Web sites begin to pay for content

The Internet's booming social-networking trend has reached a new milestone: Web sites are beginning to pay for content.

That means all those Web-savvy creative types, the people who post skateboarding videos or write a review about the neighborhood dry cleaner, could be compensated for their contributions.


The move to pay people for content had been developing slowly but reached a critical new phase when, the Internet's bellwether video site, confirmed Monday that it has plans to pay for user-generated content but did not give details.

The decision sets up the potential for a monumental shift in how people use and view networking sites. Until now, as user-generated content on the Web has grown, the only people making any money have been the site operators.


YouTube rose to prominence thanks largely to the goofy homemade videos that ordinary people created and posted. But when Google Inc. purchased it last year for $1.65 billion, the people responsible for those videos didn't receive a single cent from the mammoth Google payout.

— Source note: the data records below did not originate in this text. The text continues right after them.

(** The active batch holds only wallets that are ready.  When
    [loadActiveBatch] returns a batch, each of its wallets is a wallet of
    [walletData] with a valid key whose drawn cooldown has passed since its
    last trade (since time zero when it has no entry, or one older than a
    day), and which is seasoned when seasoning is required; the batch has at
    most [batchSize] wallets; it replaces [activeWallets], except that an
    empty pool of ready wallets leaves [activeWallets] as it was. *)
Theorem active_batch_is_ready (cfg : Config) (getWalletCooldown : nat -> Z -> Z)
    (draw : nat -> nat) (countCleanup deepCleanup : bool) (now : Z) (s : State)
    (batch : list ActiveWallet) :
  (loadActiveBatch cfg getWalletCooldown draw countCleanup deepCleanup now s).2
    = Returned batch ->
  let s1 := cleanupOldCooldowns countCleanup deepCleanup now s in
  let s2 := (loadActiveBatch cfg getWalletCooldown draw countCleanup deepCleanup now s).1 in
  (forall a, a ∈ batch ->
     exists i w, walletData s !! i = Some w /\ a = toActive w /\
                 privateKeyValid w = true /\
                 (enableSeasoning cfg = true -> isSeasoned w = true) /\
                 getWalletCooldown i (getOr0 (walletTradeCount s1) (pubkey w))
                 <= now - getOr0 (walletCooldowns s1) (pubkey w)) /\
  (0 <= batchSize cfg -> Z.of_nat (length batch) <= batchSize cfg) /\
  (activeWallets s2 = batch \/ (batch = [] /\ activeWallets s2 = activeWallets s)) /\
  walletData s2 = walletData s.
Proof.
  intros Hbatch. cbv zeta.
  destruct (batch_spec cfg getWalletCooldown draw countCleanup deepCleanup now s batch
              Hbatch) as (Hall & Hlen & Hact & Hdata & _).
  split_and!; try done.
  intros a Ha. destruct (Hall a Ha) as (i & w & Hi & -> & Hkey & Hr).
  exists i, w. split_and!; try done.
  - intros Hs. unfold isReady in Hr. rewrite Hs in Hr.
    apply andb_true_iff in Hr as [_ Hr]. done.
  - unfold isReady in Hr. apply andb_true_iff in Hr as [Hr _]. by apply Z.leb_le.
Qed.

Lemma active_batch_is_ready_witness :
  Z.of_nat (length [ {| a_name := "Wallet3"; a_pubkey := "WalletC" |};
                     {| a_name := "Wallet1"; a_pubkey := "WalletA" |} ]) <= 2.
Proof.
  refine (proj1 (proj2 (active_batch_is_ready seasonedBatches fiveMinutes (fun _ => 0%nat)
                          false false 1000000 roster _ _)) _).
  - by vm_compute.
  - by vm_compute.
Defined.

(** A wallet that has just traded rests.  After [markWalletUsed] at time
    [usedAt], a batch loaded at a time when less than every cooldown that
    is drawn has passed since then (and no more than a day) does not
    contain the wallet. *)
Theorem used_wallet_rests (cfg : Config) (getWalletCooldown : nat -> Z -> Z)
    (draw : nat -> nat) (countCleanup deepCleanup : bool) (usedAt now : Z)
    (wallet : ActiveWallet) (s : State) (batch : list ActiveWallet) :
  now - usedAt <= MAX_COOLDOWN_AGE_MS ->
  (forall i tradeCount, now - usedAt < getWalletCooldown i tradeCount) ->
  (loadActiveBatch cfg getWalletCooldown draw countCleanup deepCleanup now
     (markWalletUsed wallet usedAt s)).2 = Returned batch ->
  forall a, a ∈ batch -> a_pubkey a <> a_pubkey wallet.
Proof.
  intros Hday Hcool Hbatch a Ha.
  destruct (batch_spec cfg getWalletCooldown draw countCleanup deepCleanup now _ batch
              Hbatch) as (Hall & _).
  destruct (Hall a Ha) as (i & w & _ & -> & _ & Hr). simpl. intros Hpk.
  unfold isReady in Hr. apply andb_true_iff in Hr as [Hr%Z.leb_le _].
  rewrite cleanup_spec in Hr. cbn [walletCooldowns walletTradeCount] in Hr.
  unfold getOr0 at 2 in Hr. rewrite lookup_sweep in Hr.
  unfold markWalletUsed in Hr. cbn [walletCooldowns] in Hr.
  rewrite Hpk, lookup_insert_eq in Hr.
  rewrite decide_False in Hr by lia. simpl in Hr.
  match type of Hr with getWalletCooldown ?i ?c <= _ => specialize (Hcool i c) end.
  lia.
Qed.

Lemma used_wallet_rests_witness :
  a_pubkey {| a_name := "Wallet3"; a_pubkey := "WalletC" |} <> "WalletA".
Proof.
  refine (used_wallet_rests seasonedBatches fiveMinutes (fun _ => 0%nat) false false
            1000000 1100000 {| a_name := "Wallet1"; a_pubkey := "WalletA" |} roster
            [ {| a_name := "Wallet3"; a_pubkey := "WalletC" |} ] _ _ _
            {| a_name := "Wallet3"; a_pubkey := "WalletC" |} _).
  - by vm_compute.
  - intros i tradeCount. by vm_compute.
  - by vm_compute.
  - by left.
Defined.

End SelectionFacts.

(** ** Wallet manager: relayer top-ups and funding batches *)

Module RelayerFundingFacts.
Import RelayerFunding.

Lemma topUpLoop_elem masterBalance sendSucceeds balances :
  forall index t,
    t ∈ topUpLoop masterBalance sendSucceeds index balances <->
    exists i current,
      balances !! i = Some (Returned current) /\
      current < minRelayerBalance /\
      targetRelayerBalance - current <= masterBalance - 10000000 /\
      t = {| t_relayer := (index + i)%nat;
             t_amount := targetRelayerBalance - current;
             t_confirmed := sendSucceeds (index + i)%nat |}.
Proof.
  induction balances as [|[current0|] rest IH]; intros index t; cbn [topUpLoop].
  - split; [by intros ?%elem_of_nil | by intros (i & current & ? & _)].
  - assert (Hrest : (exists i current,
                        rest !! i = Some (Returned current) /\
                        current < minRelayerBalance /\
                        targetRelayerBalance - current <= masterBalance - 10000000 /\
                        t = {| t_relayer := (S index + i)%nat;
                               t_amount := targetRelayerBalance - current;
                               t_confirmed := sendSucceeds (S index + i)%nat |}) <->
                     (exists i current,
                        (Returned current0 :: rest) !! S i = Some (Returned current) /\
                        current < minRelayerBalance /\
                        targetRelayerBalance - current <= masterBalance - 10000000 /\
                        t = {| t_relayer := (index + S i)%nat;
                               t_amount := targetRelayerBalance - current;
                               t_confirmed := sendSucceeds (index + S i)%nat |})).
    { split; intros (i & current & Hl & Hlow & Hcan & ->); exists i, current;
        split_and!; try done; by replace (index + S i)%nat with (S index + i)%nat by lia. }
    destruct (Z.ltb_spec current0 minRelayerBalance) as [Hlow|Hhigh];
      [destruct (Z.leb_spec (targetRelayerBalance - current0) (masterBalance - 10000000))
         as [Hcan|Hcannot]|].
    + rewrite elem_of_cons, IH, Hrest. split.
      * intros [->|(i & current & Hl & ?)].
        -- exists 0%nat, current0. by rewrite Nat.add_0_r.
        -- by exists (S i), current.
      * intros ([|i] & current & Hl & Hlow' & Hcan' & ->).
        -- left. injection Hl as <-. by rewrite Nat.add_0_r.
        -- right. by exists i, current.
    + rewrite IH, Hrest. split.
      * intros (i & current & Hl & ?). by exists (S i), current.
      * intros ([|i] & current & Hl & Hlow' & Hcan' & ->).
        -- injection Hl as <-. lia.
        -- by exists i, current.
    + rewrite IH, Hrest. split.
      * intros (i & current & Hl & ?). by exists (S i), current.
      * intros ([|i] & current & Hl & Hlow' & Hcan' & ->).
        -- injection Hl as <-. lia.
        -- by exists i, current.
  - rewrite IH. split.
    + intros (i & current & Hl & Hlow & Hcan & ->). exists (S i), current.
      split_and!; try done. by replace (index + S i)%nat with (S index + i)%nat by lia.
    + intros ([|i] & current & Hl & Hlow & Hcan & ->); [done|]. exists i, current.
      split_and!; try done. by replace (index + S i)%nat with (S index + i)%nat by lia.
Qed.

(** Which relayers the master tops up, and by how much.  When
    [fundRelayerWallets] returns, it has sent a transfer to exactly the
    relayers whose balance query answered less than 0.025 SOL and whose
    shortfall to 0.05 SOL fits in the master balance read at the start less
    a reserve of 0.01 SOL; the transfer is that shortfall, so it brings the
    relayer to exactly 0.05 SOL; a relayer whose query fails is skipped
    without stopping the others; and nothing is sent without a master key
    or with a master balance below 0.05 SOL.  Each relayer is judged
    against the balance read at the start, not against what the earlier
    transfers left. *)
Theorem relayer_topups_reach_target (masterKeypair : bool) (masterBalance : outcome Z)
    (relayerBalances : list (outcome Z)) (sendSucceeds : nat -> bool)
    (topUps : list TopUp) :
  fundRelayerWallets masterKeypair masterBalance relayerBalances sendSucceeds
    = Returned topUps ->
  (forall t, t ∈ topUps <->
     exists i current balance,
       masterKeypair = true /\ masterBalance = Returned balance /\ 50000000 <= balance /\
       relayerBalances !! i = Some (Returned current) /\
       current < 25000000 /\
       50000000 - current <= balance - 10000000 /\
       t = {| t_relayer := i; t_amount := 50000000 - current;
              t_confirmed := sendSucceeds i |}) /\
  (forall t, t ∈ topUps ->
     25000000 < t_amount t /\
     exists current, relayerBalances !! t_relayer t = Some (Returned current) /\
                     current + t_amount t = 50000000).
Proof.
  intros Hrun.
  assert (Hiff : forall t, t ∈ topUps <->
            exists i current balance,
              masterKeypair = true /\ masterBalance = Returned balance /\
              50000000 <= balance /\
              relayerBalances !! i = Some (Returned current) /\
              current < 25000000 /\
              50000000 - current <= balance - 10000000 /\
              t = {| t_relayer := i; t_amount := 50000000 - current;
                     t_confirmed := sendSucceeds i |}).
  { unfold fundRelayerWallets in Hrun.
    destruct masterKeypair; cbn [negb] in Hrun.
    2: { injection Hrun as <-. intros t. split; [by intros ?%elem_of_nil|].
         by intros (? & ? & ? & ? & _). }
    destruct (Nat.eqb_spec (length relayerBalances) 0) as [Hnone|_].
    { injection Hrun as <-. intros t. split; [by intros ?%elem_of_nil|].
      destruct relayerBalances; [|done]. by intros (? & ? & ? & _ & _ & _ & ? & _). }
    destruct masterBalance as [balance|]; [|done].
    destruct (Z.ltb_spec balance 50000000) as [Hpoor|Hrich].
    { injection Hrun as <-. intros t. split; [by intros ?%elem_of_nil|].
      intros (? & ? & ? & _ & [= <-] & ? & _). lia. }
    injection Hrun as <-. intros t. rewrite topUpLoop_elem. split.
    - intros (i & current & Hl & Hlow & Hcan & ->). exists i, current, balance.
      by split_and!.
    - intros (i & current & ? & _ & [= <-] & _ & Hl & Hlow & Hcan & ->).
      by exists i, current. }
  split; [done|].
  intros t (i & current & balance & _ & _ & _ & Hl & Hlow & _ & ->)%Hiff. simpl.
  split; [lia|]. exists current. split; [done | lia].
Qed.

Lemma relayer_topups_reach_target_witness :
  25000000 < t_amount {| t_relayer := 1; t_amount := 40000000; t_confirmed := true |}.
Proof.
  refine (proj1 (proj2 (relayer_topups_reach_target true (Returned 100000000)
                          [Thrown; Returned 10000000; Returned 30000000]
                          (fun _ => true)
                          [{| t_relayer := 1; t_amount := 40000000; t_confirmed := true |}]
                          _) _ _)).
  - by vm_compute.
  - by left.
Defined.

Lemma batchesFrom_lookup {A} (fundBatchSize : nat) (toCheck : list A) turns :
  forall i k batch,
    batchesFrom turns fundBatchSize i toCheck !! k = Some batch ->
    batch = take fundBatchSize (drop (i + k * fundBatchSize) toCheck) /\
    (i + k * fundBatchSize < length toCheck)%nat.
Proof.
  induction turns as [|turns IH]; intros i k batch; simpl; [done|].
  destruct (Nat.ltb_spec i (length toCheck)) as [Hlt|]; [|done].
  destruct k as [|k]; simpl.
  - intros [= <-]. rewrite Nat.add_0_r. done.
  - intros [-> Hk]%IH.
    by replace (i + fundBatchSize + k * fundBatchSize)%nat
      with (i + (fundBatchSize + k * fundBatchSize))%nat in * by lia.
Qed.

Lemma batchesFrom_concat {A} (fundBatchSize : nat) (toCheck : list A) turns :
  (0 < fundBatchSize)%nat ->
  forall i, (length toCheck - i <= turns * fundBatchSize)%nat ->
            concat (batchesFrom turns fundBatchSize i toCheck) = drop i toCheck.
Proof.
  intros Hpos. induction turns as [|turns IH]; intros i Hturns; simpl.
  - by rewrite drop_ge by lia.
  - destruct (Nat.ltb_spec i (length toCheck)) as [Hlt|Hge]; [|by rewrite drop_ge].
    simpl. rewrite IH by lia.
    rewrite <- (take_drop fundBatchSize (drop i toCheck)) at 2.
    by rewrite drop_drop.
Qed.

Paying individual users for content also follows deals that Google, Yahoo Inc. and Apple Inc., among others, have been signing with networks and Hollywood studios for the right to sell and promote original content on the Web.

YouTube didn't provide details of why it wanted to start compensating individual creators. But a number of industry executives suggested that with both the Internet audience and ad revenue growing, competition for the best user-generated content also is intensifying. So those looking for an edge have started offering money.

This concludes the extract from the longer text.